# INSTRUCTIONS TO FOLLOW
Lines containing the word "reflexivity" are to be copied from the data below.

# Source records
——

Lemma byte_correct fuel str pattern :
  ((2 * (String.length str + String.length pattern) + 4 <= fuel)%nat →
     decides (deepMatch fuel str pattern) (glob (runes str) (runes pattern))) ∧
  ((2 * (String.length str + String.length pattern) + 3 <= fuel)%nat →
     decides (byte_loop fuel str pattern) (glob (runes str) (runes pattern))).
Proof.
  revert str pattern. induction fuel as [|fuel IH]; intros str pattern; [split; lia|]. split; intros Hf.
  - cbn [deepMatch]. destruct (String.eqb_spec pattern "*") as [->|_].
    { apply decides_bool. split; [|done]. intros _. apply glob_star. }
    destruct (collapse_spec (runes str) pattern) as [Hg Hl]. eapply decides_iff; [exact Hg|]. apply IH. lia.
  - cbn [byte_loop]. destruct pattern as [|p ps].
    { apply decides_bool. rewrite Nat.eqb_eq, glob_nil_inv. destruct str as [|c str]; [done|]. rewrite runes_cons. done. }
    destruct (not_ascii (String p ps)) eqn:Hp; [apply rune_correct; lia|]. apply not_ascii_cons in Hp.
    destruct (not_ascii str) eqn:Hs; [apply rune_correct; lia|]. rewrite (runes_ascii p ps) by done.
    assert (Hrec : ∀ c s, str = String c s → runes str = byte_at c :: runes s ∧ byte_at c < 128).
    { intros c s ->. apply not_ascii_cons in Hs. by rewrite runes_ascii. }
    destruct (Ascii.eqb p "?") eqn:Hq; [apply byte_question in Hq; rewrite Hq|destruct (Ascii.eqb p "*") eqn:Hst].
    + eapply decides_iff; [symmetry; apply glob_any_inv|]. destruct str as [|c s].
      * apply decides_bool. split; [done|]. by intros (r & s' & [=] & _).
      * destruct (Hrec c s eq_refl) as [-> _]. eapply decides_iff; [|apply IH; simpl in *; lia].
        split; [eauto|]. intros (r & s' & [= <- <-] & H). done.
    + apply byte_star in Hst. rewrite Hst. eapply decides_iff; [symmetry; apply glob_star_inv|].
      apply decides_or; [apply IH; simpl in *; lia|]. destruct str as [|c s].
      * apply decides_bool. split; [done|]. by intros (r & s' & [=] & _).
      * destruct (Hrec c s eq_refl) as [-> _]. eapply decides_iff; [|apply IH; simpl in *; lia].
        rewrite (runes_ascii p ps), Hst by done. split; [eauto|]. intros (r & s' & [= <- <-] & H). done.
    + assert (byte_at p ≠ star ∧ byte_at p ≠ question) as [Hns Hnq].
      { rewrite <- byte_star, <- byte_question. by rewrite Hst, Hq. }
      eapply decides_iff; [symmetry; by apply glob_literal_inv|]. destruct str as [|c s].
      * apply decides_bool. split; [done|]. by intros (s' & [=] & _).
      * destruct (Hrec c s eq_refl) as [-> _]. destruct (Ascii.eqb c p) eqn:Hc; simpl.
        -- apply byte_eqb in Hc. rewrite Hc. eapply decides_iff; [|apply IH; simpl in *; lia].
           split; [eauto|]. intros (s' & [= <-] & H). done.
        -- apply decides_bool. split; [done|]. intros (s' & [= Heq _] & _). apply byte_eqb in Heq. congruence.
Qed.

(** C23: [Match] always answers, and for every string and pattern of bytes its
    answer is whether the runes of the string match the pattern, where a
    question mark stands for one rune and a star for any number. *)
Theorem match_correct (str pattern : string) :
  ∃ b, Match str pattern = Some b ∧ (b = true ↔ glob (runes str) (runes pattern)).
Proof. apply byte_correct. lia. Qed.

(** ** Patterns without wildcards *)

Lemma IsPattern_drop n s : IsPattern s = false → IsPattern (str_drop n s) = false.
Proof.
  revert s. induction n as [|n IH]; intros [|c s]; simpl; try done. destruct (_ || _); [done|]. apply IH.
Qed.

Lemma IsPattern_literal s : IsPattern s = false → Forall (λ r, r ≠ star ∧ r ≠ question) (runes s).
Proof.
  remember (String.length s) as n eqn:Hn. revert s Hn. induction (lt_wf n) as [n _ IH]. intros s -> Hs.
  destruct s as [|c s]; [constructor|]. destruct (Z.lt_ge_cases (byte_at c) 128) as [Hc|Hc].
  - rewrite runes_ascii by done. simpl in Hs. destruct (Ascii.eqb c "*") eqn:H1; [done|].
    destruct (Ascii.eqb c "?") eqn:H2; [done|]. constructor; [|eapply IH; [|reflexivity|done]; simpl; lia].
    split; [rewrite <- byte_star|rewrite <- byte_question]; congruence.
  - destruct (decode_high c s Hc) as [Hr Hlen]. rewrite runes_cons. constructor; [unfold star, question; lia|].
    eapply IH; [|reflexivity|by apply IsPattern_drop]. rewrite str_drop_length. simpl in *. lia.
Qed.

(** A pattern without wildcards matches the strings with its runes only. *)
Lemma literal_match str pattern : IsPattern pattern = false →
  Match str pattern = Some (bool_decide (runes str = runes pattern)).
Proof.
  intros Hp%IsPattern_literal. destruct (proj1 (byte_correct _ str pattern) (le_n _)) as (b & Hb & Hg).
  unfold Match. rewrite Hb. f_equal. apply eq_bool_prop_intro. rewrite bool_decide_spec, Is_true_true, Hg. clear Hb Hg.
  generalize (runes str). induction Hp as [|r p [Hs Hq] Hp IH]; intros s; [apply glob_nil_inv|].
  rewrite glob_literal_inv by done. split.
  - intros (s' & -> & H). f_equal. by apply IH.
  - intros ->. exists p. split; [done|]. by apply IH.
Qed.

(** ** The bounds of a pattern *)

(** With a star after a question mark the upper bound is not one: the string of
    the largest rune and a letter matches and is greater. *)
Example allowable_not_bound :
  let s := maxRuneBytes +:+ "z" in
  Match s "?*" = Some true ∧ (Allowable "?*").2 = maxRuneBytes ∧ String.compare s (Allowable "?*").2 = Gt.
Proof. by vm_compute. Qed.

Example allowable_example : Allowable "hell*" = ("hell", "helm")%string ∧ Allowable "a?c" = (String "a" (String zero "c"), "a" +:+ maxRuneBytes +:+ "c")%string.
Proof. by vm_compute. Qed.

——

# ANSWER SPACE
    destruct (Ascii.eqb c "?") eqn:H2; [done|]. constructor; [|eapply IH; [|reflexivity|done]; simpl; lia].
    eapply IH; [|reflexivity|by apply IsPattern_drop]. rewrite str_drop_length. simpl in *. lia.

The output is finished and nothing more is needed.